Exercise details: Only one stretch of the listing below is wanted. Begin at the line that has "Lemma sorting_agrees : Forall", stop after the line that has "assert (Hlt : (Z.to_nat", and repeat every line in between exactly.

Given records:
Lemma populate_histogram buff2 seg : forall k buf, 0 <= k -> (forall j x, seg !! j = Some x -> geti buff2 (k + Z.of_nat j) = Some x) ->
  populate (length seg) k buff2 buf = histogram id seg buf.
Proof.
  induction seg as [|x seg IH]; intros k buf Hk H; [done|]. cbn [length populate histogram].
  pose proof (H 0%nat x eq_refl) as Hx. rewrite Z.add_0_r in Hx. rewrite Hx. cbn [mbind option_bind]. change (id x) with x.
  destruct (geti buf x) as [v|]; [|done]. cbn [mbind option_bind]. destruct (seti x (v + 1) buf) as [buf'|]; [|done].
  cbn [mbind option_bind]. apply IH; [lia|]. intros j y Hj. specialize (H (S j) y Hj). by replace (k + 1 + Z.of_nat j) with (k + Z.of_nat (S j)) by lia.
Qed.

(** [g] is the running sum. *)
Lemma accumulate_vec N g n : forall k f, 1 <= k -> k + Z.of_nat n <= N -> f (k - 1) = g (k - 1) ->
  (forall j, k <= j < k + Z.of_nat n -> g j = f j + g (j - 1)) ->
  accumulate n k (vec N f) = Some (vec N (fun j => if (k <=? j) && (j <? k + Z.of_nat n) then g j else f j)).
Proof.
  induction n as [|n IH]; intros k f Hk Hn Hg H.
  - simpl. f_equal. apply vec_ext. intros j Hj. compare_cases.
  - cbn [accumulate]. rewrite geti_vec by lia. cbn [mbind option_bind]. rewrite geti_vec by lia. cbn [mbind option_bind].
    rewrite seti_vec by lia. cbn [mbind option_bind]. rewrite IH; [|lia..| |].
    + f_equal. apply vec_ext. intros j Hj. unfold upd. pose proof (H k ltac:(lia)).
      destruct (decide (j = k)) as [->|]; compare_cases.
    + replace (k + 1 - 1) with k by lia. rewrite upd_eq, H, Hg by lia. done.
    + intros j Hj. rewrite upd_ne by lia. apply H. lia.
Qed.

(** ** Ranks *)

Section Ranking.
Context (shift nb : Z) (K : list Z).
Let bk (k : Z) : Z := Z.shiftr k shift.
Let size : Z := Z.shiftl 1 shift.
Context (Hs : 0 <= shift) (Hnb : 0 < nb) (HK : Forall (fun k => 0 <= k < nb * size) K).

(** What [rank] leaves in [key_buff1]: the keys that are not greater. *)
Definition ranks (k : Z) : Z := before id (k + 1) K.

Definition ends : list Z := vec nb (fun b => before bk (b + 1) K).

Lemma size_eq : size = 2 ^ shift.
Proof. unfold size. by rewrite Z.shiftl_1_l. Qed.

Lemma size_pos : 0 < size.
Proof. rewrite size_eq. lia. Qed.

Lemma bk_range k b : bk k = b <-> b * size <= k < (b + 1) * size.
Proof.
  unfold bk. rewrite Z.shiftr_div_pow2, <- size_eq by done. pose proof size_pos.
  pose proof (Z.div_mod k size). pose proof (Z.mod_pos_bound k size). split; [intros <-; nia|].
  intros Hb. symmetry. apply (Z.div_unique _ _ _ (k - b * size)); lia.
Qed.

Lemma bk_lt k b : bk k < b <-> k < b * size.
Proof. pose proof (proj1 (bk_range k (bk k)) eq_refl). pose proof size_pos. nia. Qed.

Lemma keys_bk : Forall (fun k => 0 <= bk k < nb) K.
Proof.
  eapply Forall_impl; [exact HK|]. cbn beta. intros k Hk. rewrite bk_lt. split; [|lia].
  unfold bk. apply Z.shiftr_nonneg. lia.
Qed.

Lemma before_bk b : before bk b K = before id (b * size) K.
Proof.
  apply count_ext, Forall_forall. intros k _. apply eq_iff_eq_true. rewrite !Z.ltb_lt. apply bk_lt.
Qed.

Lemma inside_bucket b k : bk k = b -> inside id k (bucket bk b K) = inside id k K.
Proof.
  intros Hb. unfold inside, bucket. rewrite count_filter. apply count_ext, Forall_forall. intros x _. unfold id.
  destruct (Z.eqb_spec x k) as [->|]; [|done]. rewrite Hb. by rewrite Z.eqb_refl.
Qed.

Lemma inside_other b k : bk k <> b -> inside id k (bucket bk b K) = 0.
Proof.
  intros Hb. apply count_none, Forall_forall. intros x [_ Hx%Z.eqb_eq]%list_elem_of_In%filter_In. unfold id.
  destruct (Z.eqb_spec x k) as [->|]; done.
Qed.

Lemma ranks_next k : ranks k = inside id k K + ranks (k - 1).
Proof. unfold ranks. rewrite before_next. replace (k - 1 + 1) with k by lia. lia. Qed.

(** The keys of a bucket are between the ends of the one before and its own. *)
Lemma bucket_start_eq b : 0 <= b < nb -> bucket_start ends b = Some (before bk b K).
Proof.
  intros Hb. unfold bucket_start. destruct (Z.ltb_spec 0 b).
  - unfold ends. rewrite geti_vec by lia. do 2 f_equal. lia.
  - replace b with 0 by lia. by rewrite (before_0 bk nb) by (done || apply keys_bk).
Qed.

Lemma bucket_cells b j x : 0 <= b < nb -> bucket bk b K !! j = Some x ->
  geti (bucketed bk nb K) (before bk b K + Z.of_nat j) = Some x.
Proof.
  intros Hb Hj. pose proof (lookup_lt_Some _ _ _ Hj). 
  rewrite (bucketed_lookup bk nb K keys_bk) by (rewrite ?bucket_length; lia). by rewrite Nat2Z.id.
Qed.

Lemma bucket_count b : Z.to_nat (before bk (b + 1) K - before bk b K) = length (bucket bk b K).
Proof. rewrite before_next, bucket_length. lia. Qed.

(** The keys before a bucket and the population of its first value. *)
Lemma first_rank b : inside id (b * size) (bucket bk b K) + before bk b K = ranks (b * size).
Proof.
  pose proof size_pos. rewrite inside_bucket by (apply bk_range; nia).
  unfold ranks. rewrite before_next, before_bk. lia.
Qed.

Lemma rank_bucket_eq b f : 0 <= b < nb ->
  rank_bucket size ends (bucketed bk nb K) b (vec (nb * size) f)
    = Some (vec (nb * size) (fun k => if bk k =? b then ranks k else f k)).
Proof.
  intros Hb. pose proof size_pos. unfold rank_bucket.
  assert (b * size + size <= nb * size) by nia.
  rewrite clear_vec by nia. cbn [mbind option_bind]. rewrite bucket_start_eq by done. cbn [mbind option_bind].
  unfold ends. rewrite geti_vec by done. cbn [mbind option_bind]. rewrite bucket_count, populate_histogram.
  2:{ apply count_nonneg. } 2:{ intros j x. by apply bucket_cells. }
  rewrite histogram_vec.
  2:{ apply Forall_forall. intros k [Hk _]%list_elem_of_In%filter_In. apply list_elem_of_In in Hk.
      rewrite Forall_forall in HK. by apply HK. }
  cbn [mbind option_bind]. rewrite geti_vec by nia. cbn [mbind option_bind]. rewrite seti_vec by nia. cbn [mbind option_bind].
  rewrite (accumulate_vec _ ranks); [|nia..| |].
  - f_equal. apply vec_ext. intros k Hk. rewrite !Z2Nat.id by lia. unfold upd. pose proof (bk_range k b).
    destruct (Z.eqb_spec k (b * size)) as [->|]; [pose proof (first_rank b); compare_cases|].
    destruct (Z.eqb_spec (bk k) b) as [Hk1|Hk1]; [compare_cases|rewrite inside_other by done; compare_cases].
  - replace (b * size + 1 - 1) with (b * size) by lia. rewrite upd_eq, <- first_rank. compare_cases.
  - intros k Hk. rewrite Z2Nat.id in Hk by lia. rewrite upd_ne, ranks_next, inside_bucket by (lia || apply bk_range; lia).
    rewrite Z2Nat.id by lia. compare_cases.
Qed.

(** The buckets in any order, each by any thread. *)
Lemma rank_buckets_eq ptrs order : forall f,
  Forall (fun '(b, t) => 0 <= b < nb /\ ptrs !! t = Some ends) order ->
  (forall k, 0 <= k < nb * size -> bk k ∈ order.*1 \/ f k = ranks k) ->
  rank_buckets size ptrs (bucketed bk nb K) order (vec (nb * size) f) = Some (vec (nb * size) ranks).
Proof.
  induction order as [|[b t] order IH]; intros f Ho Hc.
  - simpl. f_equal. apply vec_ext. intros k Hk. destruct (Hc k Hk) as [H|]; [by apply not_elem_of_nil in H|done].
  - apply Forall_cons in Ho as [[Hb Ht] Ho]. cbn [rank_buckets]. rewrite Ht. cbn [mbind option_bind].
    rewrite rank_bucket_eq by done. cbn [mbind option_bind]. apply IH; [done|]. intros k Hk.
    destruct (Z.eqb_spec (bk k) b); [by right|]. destruct (Hc k Hk) as [H|]; [|by right].
    simpl in H. apply elem_of_cons in H as [?|?]; [done|by left].
Qed.

(** ** Sorting by rank *)

(** The ranks after [pre] have been put in place, and the assignments. *)
Definition left_ranks (pre : list Z) (k : Z) : Z := ranks k - inside id k pre.

Fixpoint sorting (pre keys : list Z) : list (Z * Z) :=
  match keys with [] => [] | k :: keys' => (left_ranks pre k - 1, k) :: sorting (pre ++ [k]) keys' end.

Lemma sorting_app keys keys' : forall pre, sorting pre (keys ++ keys') = sorting pre keys ++ sorting (pre ++ keys) keys'.
Proof.
  induction keys as [|k keys IH]; intros pre; simpl; [by rewrite app_nil_r|]. by rewrite IH, <- (assoc_L (++)).
Qed.

Lemma sorting_elem w keys : forall pre,
  w ∈ sorting pre keys <-> exists a k b, keys = a ++ k :: b /\ w = (left_ranks (pre ++ a) k - 1, k).
Proof.
  induction keys as [|k keys IH]; intros pre; simpl.
  - rewrite elem_of_nil. split; [done|]. intros ([|??] & ? & ? & ? & _); simplify_eq/=.
  - rewrite elem_of_cons, IH. split.
    + intros [->|(a & k' & b & -> & ->)]; [exists [], k, keys; by rewrite app_nil_r|].
      exists (k :: a), k', b. by rewrite <- (assoc_L (++)).
    + intros ([|k1 a] & k' & b & E & ->); simplify_eq/=; [left; by rewrite app_nil_r|].
      right. exists a, k', b. by rewrite <- (assoc_L (++)).
Qed.

Lemma sort_bucket_eq N buff2 seg : forall i pre, 0 <= i -> Forall (fun k => 0 <= k < N) seg ->
  (forall j x, seg !! j = Some x -> geti buff2 (i + Z.of_nat j) = Some x) ->
  sort_bucket (length seg) i buff2 (vec N (left_ranks pre)) = Some (sorting pre seg, vec N (left_ranks (pre ++ seg))).
Proof.
  induction seg as [|k seg IH]; intros i pre Hi Hk H; [by rewrite app_nil_r|].
  apply Forall_cons in Hk as [Hk Hks]. cbn [length sort_bucket sorting].
  pose proof (H 0%nat k eq_refl) as Hx. rewrite Z.add_0_r in Hx. rewrite Hx. cbn [mbind option_bind].
  rewrite geti_vec by done. cbn [mbind option_bind]. rewrite seti_vec by done. cbn [mbind option_bind].
  rewrite (vec_ext _ _ (left_ranks (pre ++ [k]))).
  2:{ intros j Hj. unfold upd, left_ranks, inside. rewrite count_app. simpl. unfold id. rewrite (Z.eqb_sym k j).
      destruct (Z.eqb_spec j k) as [->|]; lia. }
  rewrite IH; [|lia|done|].
  - cbn [mbind option_bind]. by rewrite <- (assoc_L (++)).
  - intros j x Hj. specialize (H (S j) x Hj). by replace (i + 1 + Z.of_nat j) with (i + Z.of_nat (S j)) by lia.
Qed.

Lemma bucket_keys b : Forall (fun k => 0 <= k < nb * size) (bucket bk b K).
Proof.
  apply Forall_forall. intros k [Hk _]%list_elem_of_In%filter_In. apply list_elem_of_In in Hk.
  rewrite Forall_forall in HK. by apply HK.
Qed.

Lemma sort_buckets_eq ptrs order : forall pre,
  Forall (fun '(b, t) => 0 <= b < nb /\ ptrs !! t = Some ends) order ->
  let W := concat ((fun b => bucket bk b K) <$> order.*1) in
  exists wss, sort_buckets ptrs (bucketed bk nb K) order (vec (nb * size) (left_ranks pre))
                = Some (wss, vec (nb * size) (left_ranks (pre ++ W))) /\ concat wss = sorting pre W.
Proof.
  induction order as [|[b t] order IH]; intros pre Ho W; [exists []; unfold W; simpl; by rewrite app_nil_r|].
  apply Forall_cons in Ho as [[Hb Ht] Ho]. cbn [sort_buckets]. rewrite Ht. cbn [mbind option_bind].
  rewrite bucket_start_eq by done. cbn [mbind option_bind]. unfold ends. rewrite geti_vec by done. cbn [mbind option_bind].
  rewrite bucket_count, sort_bucket_eq; [|apply count_nonneg|apply bucket_keys|intros j x; by apply bucket_cells].
  cbn [mbind option_bind]. destruct (IH (pre ++ bucket bk b K) Ho) as (wss & E & Hw). rewrite E. cbn [mbind option_bind].
  exists (sorting pre (bucket bk b K) :: wss). unfold W. simpl. rewrite Hw, sorting_app, <- (assoc_L (++)). done.
Qed.

(** The keys in the order in which the buckets come. *)
Section Sorted.
Context (W : list Z) (HW : W ≡ₚ K).
Let MAX : Z := nb * size.

Lemma inside_W k : inside id k W = inside id k K.
Proof. by apply count_perm. Qed.

Lemma sorting_agrees : Forall (agrees (Z.of_nat (length K)) (at_index (bucketed id MAX K))) (sorting [] W).
Proof.
  apply Forall_forall. intros w (a & k & b & E & ->)%sorting_elem. simpl.
  assert (Hk : 0 <= k < MAX) by (rewrite Forall_forall in HK; apply HK; rewrite <- HW, E; set_solver).
  assert (Ei : inside id k K = inside id k a + 1 + inside id k b).
  { rewrite <- inside_W, E. unfold inside. rewrite count_app. simpl. unfold id. rewrite Z.eqb_refl. lia. }
  pose proof (count_nonneg (fun x => id x =? k) a : 0 <= inside id k a) as Ha.
  pose proof (count_nonneg (fun x => id x =? k) b : 0 <= inside id k b) as Hb.
  assert (Hg : geti (bucketed id MAX K) (left_ranks a k - 1) = Some k).
  { unfold left_ranks, ranks. rewrite before_next, Ei.
    replace (before id k K + (inside id k a + 1 + inside id k b) - inside id k a - 1) with (before id k K + inside id k b) by lia.
    rewrite (bucketed_lookup id MAX K HK) by lia.
    assert (Hlt : (Z.to_nat (inside id k b) < length (bucket id k K))%nat) by (apply Nat2Z.inj_lt; rewrite <- bucket_length; lia).
    destruct (lookup_lt_is_Some_2 _ _ Hlt) as [x Hx]. rewrite Hx. apply list_elem_of_lookup_2, list_elem_of_In, filter_In in Hx as [_ Hx].
    by apply Z.eqb_eq in Hx as <-. }
  split; simpl; [|unfold at_index; by rewrite Hg]. rewrite <- (bucketed_length_all id MAX) by (done || lia).
  unfold geti in Hg. destruct (Z.leb_spec 0 (left_ranks a k - 1)); [|done]. apply lookup_lt_Some in Hg. lia.
Qed.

Finished task:
Lemma sorting_agrees : Forall (agrees (Z.of_nat (length K)) (at_index (bucketed id MAX K))) (sorting [] W).
Proof.
  apply Forall_forall. intros w (a & k & b & E & ->)%sorting_elem. simpl.
  assert (Hk : 0 <= k < MAX) by (rewrite Forall_forall in HK; apply HK; rewrite <- HW, E; set_solver).
  assert (Ei : inside id k K = inside id k a + 1 + inside id k b).
  { rewrite <- inside_W, E. unfold inside. rewrite count_app. simpl. unfold id. rewrite Z.eqb_refl. lia. }
  pose proof (count_nonneg (fun x => id x =? k) a : 0 <= inside id k a) as Ha.
  pose proof (count_nonneg (fun x => id x =? k) b : 0 <= inside id k b) as Hb.
  assert (Hg : geti (bucketed id MAX K) (left_ranks a k - 1) = Some k).
  { unfold left_ranks, ranks. rewrite before_next, Ei.
    replace (before id k K + (inside id k a + 1 + inside id k b) - inside id k a - 1) with (before id k K + inside id k b) by lia.
    rewrite (bucketed_lookup id MAX K HK) by lia.
    assert (Hlt : (Z.to_nat (inside id k b) < length (bucket id k K))%nat) by (apply Nat2Z.inj_lt; rewrite <- bucket_length; lia).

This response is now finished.